The black-and-white comic book Teen-Age Mutant Ninja Turtles (TMNT) features the turtles Donatello, Leonardo, Michelangelo, and Raphael, who were transformed by a radioactive "mutigant" and now live in New York's sewers. Created in May by New York freelance artists Kevin Eastman and Peter Laird, the comic book has little success until a UPI reporter writes a syndicated story which attracts the attention of licensers, Eastman and Laird sign a contract, and by the end of 1990 about $1 billion worth of Teen-Age Mutant Ninja Turtle T-shirts, buttons, comic books, toys, video games, breakfast cereals, and other merchandise will have been sold in 30 countries. The TMNT cartoon show will be the highest-rating CBS morning show in CBS history, and the first TMNT film will earn $250 million.

Vanessa Williams gives up her Miss America title under pressure July 23 when it is learned that the September issue of Penthouse magazine will contain nude photographs of her taken several years ago (she had sworn that she had never committed any acts of "moral turpitude"). Contestant Suzette Charles, who was first runner-up in last year's contest, becomes the second black Miss America.

Chess master Tigran V. Petrosian dies of cancer at Moscow August 13 at age 55.

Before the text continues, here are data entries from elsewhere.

(* ===== verification/Mem.v ===== *)
(** * Byte-addressed memory and the memory routines of [src/kernel/string.h]

    The kernel runs with an identity map (virtual address = physical
    address), so one flat memory of bytes stands for all the objects that the
    code reaches through raw pointers: the heap array, page directories, page
    tables, frames, kernel stacks.  A byte that was never written reads as 0,
    the state in which [kernel_entry.asm] leaves the BSS section.  A 32-bit
    access reads four bytes, least significant first, as the i386 does. *)

From S2P Require Import Prelude.

Abbreviation mem := (gmap Z Z).

Definition load8 (m : mem) (a : Z) : Z := default 0 (m !! a).
Definition store8 (m : mem) (a v : Z) : mem := <[a := u8 v]> m.

Definition load32 (m : mem) (a : Z) : Z :=
  load8 m a + 256 * load8 m (a + 1) + 65536 * load8 m (a + 2)
  + 16777216 * load8 m (a + 3).
Definition store32 (m : mem) (a v : Z) : mem :=
  store8 (store8 (store8 (store8 m a v) (a + 1) (v `div` 256))
    (a + 2) (v `div` 65536)) (a + 3) (v `div` 16777216).

(** [memset] and [memcpy] through raw pointers: [while (n--) *p++ = ...]. *)
Fixpoint mem_set (m : mem) (s c : Z) (n : nat) : mem :=
  match n with
  | O => m
  | S n' => mem_set (store8 m s c) (s + 1) c n'
  end.

(** [memcpy] copies forwards, byte by byte, so that each byte is read from
    the memory the previous writes have produced. *)
Fixpoint mem_cpy (m : mem) (dst src : Z) (n : nat) : mem :=
  match n with
  | O => m
  | S n' => mem_cpy (store8 m dst (load8 m src)) (dst + 1) (src + 1) n'
  end.

(** Copying out of a buffer that is a C array of its own (a list of bytes)
    into memory; [None] when the source range leaves the array. *)
Fixpoint mem_cpy_in (m : mem) (dst : Z) (src : list Z) (n : nat) {struct n} : option mem :=
  match n with
  | O => Some m
  | S n' =>
      match src with
      | [] => None
      | b :: src' => mem_cpy_in (store8 m dst b) (dst + 1) src' n'
      end
  end.

(** Every byte of the memory is a byte. *)
Definition bytes_ok (m : mem) : Prop := ∀ a, is_u8 (load8 m a).

(** ** Reading back what was written *)

Lemma load8_store8 m a b v :
  load8 (store8 m a v) b = if decide (a = b) then u8 v else load8 m b.
Proof.
  unfold load8, store8. rewrite lookup_insert. by case_decide.
Qed.

Lemma load8_store8_eq m a v : load8 (store8 m a v) a = u8 v.
Proof. rewrite load8_store8. by rewrite decide_True. Qed.

Lemma load8_store8_ne m a b v : a ≠ b → load8 (store8 m a v) b = load8 m b.
Proof. intros. rewrite load8_store8. by rewrite decide_False. Qed.

Lemma load8_store32_ne m a b v :
  b < a ∨ a + 4 ≤ b → load8 (store32 m a v) b = load8 m b.
Proof.
  intros. unfold store32. by rewrite !load8_store8_ne by lia.
Qed.

Lemma load32_store32_eq m a v : is_u32 v → load32 (store32 m a v) a = v.
Proof.
  intros Hv. unfold load32, store32.
  rewrite !load8_store8. repeat (case_decide; try lia). word_lia.
Qed.

Lemma load32_ext m m' a :
  (∀ b, a ≤ b < a + 4 → load8 m' b = load8 m b) → load32 m' a = load32 m a.
Proof. intros H. unfold load32. by rewrite !H by lia. Qed.

Lemma load32_store32_ne m a b v :
  b + 4 ≤ a ∨ a + 4 ≤ b → load32 (store32 m a v) b = load32 m b.
Proof. intros. apply load32_ext. intros. apply load8_store32_ne. lia. Qed.

Lemma load32_store8_ne m a b v :
  a < b ∨ b + 4 ≤ a → load32 (store8 m a v) b = load32 m b.
Proof. intros. apply load32_ext. intros. apply load8_store8_ne. lia. Qed.

(** Resolve loads from updated memories, innermost first where an outer one is
    stuck; side conditions by [lia]. *)
Ltac mem_simpl :=
  repeat match goal with
  | |- context [load32 (store32 ?m ?a ?v) ?b] =>
      first [ rewrite (load32_store32_eq m a v) by (unfold is_u32; lia)
            | rewrite (load32_store32_ne m a b v) by lia ]
  | |- context [load32 (store8 ?m ?a ?v) ?b] => rewrite (load32_store8_ne m a b v) by lia
  | |- context [load8 (store32 ?m ?a ?v) ?b] => rewrite (load8_store32_ne m a b v) by lia
  | |- context [load8 (store8 ?m ?a ?v) ?b] =>
      first [ rewrite (load8_store8_eq m a v) | rewrite (load8_store8_ne m a b v) by lia ]
  end.

(** ** The byte invariant *)

Lemma bytes_ok_empty : bytes_ok ∅.
Proof. intros a. unfold load8. rewrite lookup_empty. unfold is_u8; simpl; lia. Qed.

Lemma bytes_ok_store8 m a v : bytes_ok m → bytes_ok (store8 m a v).
Proof.
  intros H b. rewrite load8_store8. case_decide; [apply u8_range|apply H].
Qed.

Lemma bytes_ok_store32 m a v : bytes_ok m → bytes_ok (store32 m a v).
Proof. intros. by repeat apply bytes_ok_store8. Qed.

Lemma load32_range m a : bytes_ok m → is_u32 (load32 m a).
Proof.
  intros H. unfold load32.
  pose proof (H a). pose proof (H (a + 1)). pose proof (H (a + 2)). pose proof (H (a + 3)).
  unfold is_u8, is_u32 in *. lia.
Qed.

#[export] Hint Resolve bytes_ok_empty bytes_ok_store8 bytes_ok_store32 load32_range : word.

(** ** [memset] and [memcpy] *)

Lemma load8_mem_set m s c n b :
  load8 (mem_set m s c n) b =
  if decide (s ≤ b < s + Z.of_nat n) then u8 c else load8 m b.
Proof.
  revert m s. induction n as [|n IH]; intros m s; simpl.
  { by rewrite decide_False by lia. }
  rewrite IH, load8_store8.
  repeat case_decide; try done; lia.
Qed.

Lemma load32_mem_set_ne m s c n a :
  a + 4 ≤ s ∨ s + Z.of_nat n ≤ a → load32 (mem_set m s c n) a = load32 m a.
Proof.
  intros. apply load32_ext. intros b Hb. rewrite load8_mem_set.
  by rewrite decide_False by lia.
Qed.

Lemma load32_mem_set_0 m s n a :
  s ≤ a → a + 4 ≤ s + Z.of_nat n → load32 (mem_set m s 0 n) a = 0.
Proof.
  intros. unfold load32. rewrite !load8_mem_set.
  by repeat (rewrite decide_True by lia).
Qed.

Lemma bytes_ok_mem_set m s c n : bytes_ok m → bytes_ok (mem_set m s c n).
Proof.
  intros H b. rewrite load8_mem_set. case_decide; [apply u8_range|apply H].
Qed.
#[export] Hint Resolve bytes_ok_mem_set : word.

Lemma mem_cpy_in_spec m dst src n :
  (n ≤ length src)%nat →
  ∃ m', mem_cpy_in m dst src n = Some m' ∧
    ∀ b, load8 m' b =
      if decide (dst ≤ b < dst + Z.of_nat n)
      then u8 (default 0 (src !! Z.to_nat (b - dst))) else load8 m b.
Proof.
  revert m dst src. induction n as [|n IH]; intros m dst src Hn; simpl.
  { exists m. split; [done|]. intros b. by rewrite decide_False by lia. }
  destruct src as [|c src]; simpl in *; [lia|].
  destruct (IH (store8 m dst c) (dst + 1) src) as (m' & -> & Hm'); [lia|].
  exists m'. split; [done|]. intros b. rewrite Hm', load8_store8.
  destruct (decide (dst = b)) as [->|Hb].
  - rewrite decide_False, decide_True by lia. by rewrite Z.sub_diag.
  - repeat case_decide; try done; try lia.
    by replace (Z.to_nat (b - dst)) with (S (Z.to_nat (b - (dst + 1)))) by lia.
Qed.

(** A copy between ranges that do not overlap. *)
Lemma load8_mem_cpy n : ∀ m dst src b,
  dst + Z.of_nat n ≤ src ∨ src + Z.of_nat n ≤ dst →
  load8 (mem_cpy m dst src n) b =
    if decide (dst ≤ b < dst + Z.of_nat n) then u8 (load8 m (src + (b - dst))) else load8 m b.
Proof.
  induction n as [|n IH]; intros m dst src b Hd; cbn [mem_cpy].
  { by rewrite decide_False by lia. }
  rewrite IH by lia. destruct (decide (b = dst)) as [->|Hb].
  - rewrite decide_False, decide_True by lia. rewrite load8_store8_eq. do 2 f_equal. lia.
  - destruct (decide (dst + 1 ≤ b < dst + 1 + Z.of_nat n)) as [H|H].
    + rewrite decide_True by lia. rewrite load8_store8_ne by lia. do 2 f_equal. lia.
    + rewrite decide_False by lia. by rewrite load8_store8_ne by lia.
Qed.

Donna Karan mounts her first show as an independent designer (see 1974). She and her partner launched Anne Klein II last year and gained quick success, but the Japanese conglomerate that owns a majority stake in Anne Klein has urged Karan to start her own label. She has resisted, Takiyho has sacked her while agreeing at the same time to back her new company, and she breaks all records at a special sale for customers of Bergdorf Goodman, the top U.S. fashion retailer.

Free Hold is introduced by the French cosmetic giant L'Oreal. The first hair mousse—an aerosol foam containing negatively charged polymers (to create fullness), it promises to leave hair shiny, smooth, soft, and manageable, with good "body." By year's end more than two dozen competing brands are on the market, driving out sprays that leave hair stiff and sticky.